Ivy League WBB 2025–26

Wishing all Ivy League fans an exciting season.

With practices underway and tip-off about two months away, while watching my WR1 get 1 target and my Flex WR get injured on play 3, I focused on some backward-looking observations that are my starting point for the season ahead.


The Tiering, Post-COVID

I start with the past four years of results. Since COVID, the Ivy League has stratified into tiers as clearly as anywhere in the country - the Tiering is very stark!

  • Columbia & Princeton: 4–4 head-to-head; a combined 93–3 vs. everyone else.

  • Harvard: 2–14 vs. Columbia/Princeton; 34–6 vs. the rest.

  • Penn: 1–15 vs. Columbia/Princeton; 3–5 vs. Harvard; 25–7 otherwise.

  • Brown: 0–24 vs. Columbia/Harvard/Princeton; 3–5 vs. Penn; 15–9 vs. the rest.

  • Cornell, Dartmouth & Yale: 0–72 vs. Columbia/Princeton; 7–41 vs. Harvard/Penn; 9–15 vs. Brown.


Holes in the Stat Sheets

I like to look at returning production from the contenders in the prior season’s conference games and does it resonate with my perception of the players that graduated. The overall season results are much the same, but the output from Ivies is the residual of all that happens from September - 1 January.

For the teams that were in the Ivy Madness mix - what % of Ivy production returns:

The numbers highlight the obvious:

  • Harvard faces the biggest holes with Harmony Turner and Elena Rodriguez graduating.

  • Princeton has losses at the 5 (Parker Hill, Page Morton, and Tabitha Amaze), but returns four starters plus Madison St.

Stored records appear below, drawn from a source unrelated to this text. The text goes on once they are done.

(** * Overture_lists: the relational store and the division query engine

    A shallow embedding of [src/src/database_storage.py] (class
    [DatabaseStorage]), of [src/src/crm_mapping_storage.py]
    ([CRMMappingStorage.add_mapping]) and of [src/src/query_engine.py]
    ([OvertureQueryEngine]).

    SQLite tables are lists of rows in insertion (rowid) order.  A Python
    exception is an [Err] result; the store after it is returned too, so
    "nothing was written" is a statement to prove, not an assumption.
    Timestamps ([created_at], [updated_at]) are not modelled. *)

From Stdlib Require Import List Ascii String ZArith Lia Bool Permutation Sorted.
Import ListNotations.
Open Scope string_scope.
Open Scope Z_scope.
Open Scope list_scope.

(* ------------------------------------------------------------------ *)
(** ** Python results and the store monad *)

Inductive py_error : Type :=
| ValueError (msg : string)
| IntegrityError (msg : string).

Inductive result (A : Type) : Type :=
| Ok (a : A)
| Err (e : py_error).
Arguments Ok {A} a.
Arguments Err {A} e.

(** Python's [str(int)] for the ids printed in error messages. *)
Definition digit_str (d : Z) : string :=
  String (Ascii.ascii_of_nat (48 + Z.to_nat d)) EmptyString.

Fixpoint pos_str_aux (fuel : nat) (n : Z) (acc : string) : string :=
  match fuel with
  | O => acc
  | S f =>
      let acc' := String.append (digit_str (n mod 10)) acc in
      if n <? 10 then acc' else pos_str_aux f (n / 10) acc'
  end.

Definition str_of_Z (n : Z) : string :=
  if n <? 0 then String.append "-" (pos_str_aux 64 (- n) "")
  else pos_str_aux 64 n "".

(** [item_ids : List[Union[int, str]]]: division ids for a division list,
    CRM system ids for a client list.  SQLite's type-affinity conversion
    of numeric strings is not modelled. *)
Inductive item : Type :=
| IInt (z : Z)
| IStr (s : string).

Definition item_eqb (a b : item) : bool :=
  match a, b with
  | IInt x, IInt y => x =? y
  | IStr x, IStr y => String.eqb x y
  | _, _ => false
  end.

(** Rows of the tables created by [sql/schema.sql]. *)
Record division_row : Type := mk_division {
  d_id : Z;
  d_system_id : string;
  d_name : string;
  d_subtype : string;
  d_country : string;
  d_geometry_json : string
}.

(** The [created_at] and [updated_at] timestamps of [lists] (and of the
    other tables) are not modelled: no property here reads them. *)
Record list_row : Type := mk_list {
  l_id : Z;
  l_name : string;
  l_type : string;
  l_notes : string;
  l_hash : string
}.

Record mapping_row : Type := mk_mapping {
  m_id : Z;
  m_system_id : string;
  m_division_id : Z;
  m_account_name : string;
  m_custom_admin_level : option string;
  m_division_name : option string;
  m_overture_subtype : option string;
  m_country : option string;
  m_geometry_json : option string
}.

Record relationship_row : Type := mk_relationship {
  r_id : Z;
  r_parent_division_id : Z;
  r_child_division_id : Z;
  r_relationship_type : string
}.

Record store : Type := mk_store {
  divisions : list division_row;
  lists : list list_row;
  list_divisions : list (Z * item);     (* (list_id, division_id) *)
  list_clients : list (Z * item);       (* (list_id, system_id) *)
  crm_mappings : list mapping_row;
  relationships : list relationship_row
}.

Definition M (A : Type) : Type := store -> result A * store.

Definition ret {A} (a : A) : M A := fun s => (Ok a, s).
Definition raise {A} (e : py_error) : M A := fun s => (Err e, s).
Definition bind {A B} (m : M A) (k : A -> M B) : M B :=
  fun s => match m s with
           | (Ok a, s') => k a s'
           | (Err e, s') => (Err e, s')
           end.
Definition get : M store := fun s => (Ok s, s).
Definition put (s : store) : M unit := fun _ => (Ok tt, s).

Notation "x <- m ;; k" := (bind m (fun x => k))
  (at level 61, m at next level, right associativity).
Notation "m ;;; k" := (bind m (fun _ => k))
  (at level 61, right associativity).

(** [with DatabaseStorage() as db: ...]: [__enter__] returns the storage;
    [__exit__] commits when the block ends normally and rolls back when it
    raises, then lets the exception through ([return False]).  [sqlite3]
    opens a transaction before the first write of the block, and
    [_init_db] has committed before it, so a rollback restores the store
    the block started from. *)
Definition with_db {A} (body : M A) : M A :=
  fun s => match body s with
           | (Ok a, s') => (Ok a, s')
           | (Err e, _) => (Err e, s)
           end.

(** Setters for one table at a time. *)
Definition set_divisions (s : store) (t : list division_row) : store :=
  mk_store t (lists s) (list_divisions s) (list_clients s) (crm_mappings s)
    (relationships s).
Definition set_lists (s : store) (t : list list_row) : store :=
  mk_store (divisions s) t (list_divisions s) (list_clients s) (crm_mappings s)
    (relationships s).
Definition set_list_divisions (s : store) (t : list (Z * item)) : store :=
  mk_store (divisions s) (lists s) t (list_clients s) (crm_mappings s)
    (relationships s).
Definition set_list_clients (s : store) (t : list (Z * item)) : store :=
  mk_store (divisions s) (lists s) (list_divisions s) t (crm_mappings s)
    (relationships s).
Definition set_crm_mappings (s : store) (t : list mapping_row) : store :=
  mk_store (divisions s) (lists s) (list_divisions s) (list_clients s) t
    (relationships s).
Definition set_relationships (s : store) (t : list relationship_row) : store :=
  mk_store (divisions s) (lists s) (list_divisions s) (list_clients s)
    (crm_mappings s) t.

(** SQLite's rowid for an [INTEGER PRIMARY KEY]: one more than the largest
    id in the table ([cursor.lastrowid] after the insert). *)
Definition next_rowid (ids : list Z) : Z := fold_right Z.max 0 ids + 1.

(** [json.dumps]: the geometry dict is taken already serialised; [None]
    dumps to ["null"]. *)
Definition json_dumps (g : option string) : string :=
  match g with Some j => j | None => "null" end.

(** [json.dumps(geometry) if geometry else None]: [None] and the empty
    dict (serialised ["{}"]) are falsy, and give [None]. *)
Definition dumps_if_truthy (geometry : option string) : option string :=
  match geometry with
  | Some j => if String.eqb j "{}" then None else Some j
  | None => None
  end.

(* ------------------------------------------------------------------ *)
(** ** Division operations *)

(** The dict a reader returns for a row: the columns, and the key
    [geometry] set to [json.loads(geometry_json)] when [geometry_json] is
    truthy (a non-empty string); [None] here means the key is absent.  As
    for [json_dumps], a JSON value is represented by its serialisation. *)
Definition json_field (j : string) : option string :=
  if String.eqb j "" then None else Some j.

Definition division_dict (d : division_row) : division_row * option string :=
  (d, json_field (d_geometry_json d)).

(** [DatabaseStorage.get_division_by_system_id]: [SELECT * FROM divisions
    WHERE system_id = ?] with [fetch_one=True], as a dict. *)
Definition get_division_by_system_id (system_id : string)
    : M (option (division_row * option string)) :=
  s <- get ;;
  ret (option_map division_dict
         (find (fun d => String.eqb (d_system_id d) system_id) (divisions s))).

(** [DatabaseStorage.get_division]: [SELECT * FROM divisions WHERE id = ?]
    with [fetch_one=True]. *)
Definition get_division (division_id : Z) : M (option (division_row * option string)) :=
  s <- get ;;
  ret (option_map division_dict (find (fun d => d_id d =? division_id) (divisions s))).

(** [DatabaseStorage.save_division]. *)
Definition save_division (system_id name subtype country : string)
    (geometry : option string) : M Z :=
  existing <- get_division_by_system_id system_id ;;
  match existing with
  | Some (d, _) => ret (d_id d)
  | None =>
      s <- get ;;
      let new_id := next_rowid (map d_id (divisions s)) in
      put (set_divisions s (divisions s ++
             [mk_division new_id system_id name subtype country (json_dumps geometry)])) ;;;
      ret new_id
  end.

Definition count_system_id (x : string) (ds : list division_row) : nat :=
  List.length (filter (fun d => String.eqb (d_system_id d) x) ds).

(** A row of [divisions] has this id: what a foreign key on
    [divisions(id)] checks. *)
Definition division_exists (division_id : Z) (s : store) : bool :=
  existsb (fun d => d_id d =? division_id) (divisions s).

(** With [PRAGMA foreign_keys = ON] (set by [__init__]), a statement that
    writes a row whose foreign key names no row of the parent table fails,
    and [sqlite3] raises [IntegrityError]. *)
Definition fk_error : py_error := IntegrityError "FOREIGN KEY constraint failed".

(* ------------------------------------------------------------------ *)
(** ** Relationship operations *)

(** Modelled from the spec: the [relationships] table of the missing
    [sql/schema.sql] has the triple (parent, child, type) unique, which is
    what makes [INSERT OR IGNORE] skip a duplicate edge; its parent and
    child reference [divisions(id)] ("a directed, typed edge between two
    cached Divisions"; "Deleting a Division cascades to delete all
    Relationships referencing it"). *)
Definition relationship_exists (p c : Z) (t : string) (rs : list relationship_row) : bool :=
  existsb (fun r => (r_parent_division_id r =? p) && (r_child_division_id r =? c)
                    && String.eqb (r_relationship_type r) t) rs.

(** [DatabaseStorage.add_relationship].  [OR IGNORE] skips the row that
    would break the uniqueness of the triple; it does not apply to
    foreign keys, so an edge that is not a duplicate and names an uncached
    division fails. *)
Definition add_relationship (parent_division_id child_division_id : Z)
    (relationship_type : string) : M unit :=
  if parent_division_id =? child_division_id then
    raise (ValueError "Parent and child division cannot be the same")
  else
    s <- get ;;
    if relationship_exists parent_division_id child_division_id relationship_type
         (relationships s)
    then ret tt
    else if negb (division_exists parent_division_id s && division_exists child_division_id s)
    then raise fk_error
    else put (set_relationships s (relationships s ++
           [mk_relationship (next_rowid (map r_id (relationships s)))
              parent_division_id child_division_id relationship_type])).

Rose.

  • Columbia must replace the steller guard play of Kitty Henderson and Cecilia Collins.

  • Brown and Penn, while having key graduation, both return a core of production.

A word on Turner: Her PER (38.6) wasn’t just 10 points higher than any Ivy player last year. Turner’s PER ranked top-100 nationally in the past 15 years for players logging 20+ mpg—and top-20 all-time for guards. Truly special.


Performance in Close Games

One-third of Ivy contests last season were decided by 10 points or fewer. Nearly every team had 4–6 such games, and margins were razor-thin—essentially 10 possessions over the course of a game where execution (or lapses) made the difference.

  • Brown: 6–1

  • Columbia: 4–2

  • Cornell: 0–6

  • Dartmouth: 0–2

  • Harvard: 4–2

  • Penn: 2–2

  • Princeton: 2–3

  • Yale: 2–2

Brown (6–1) and Cornell (0–6) were the outliers. Regression to the mean may determine who sneaks into—or misses—Ivy Madness this year.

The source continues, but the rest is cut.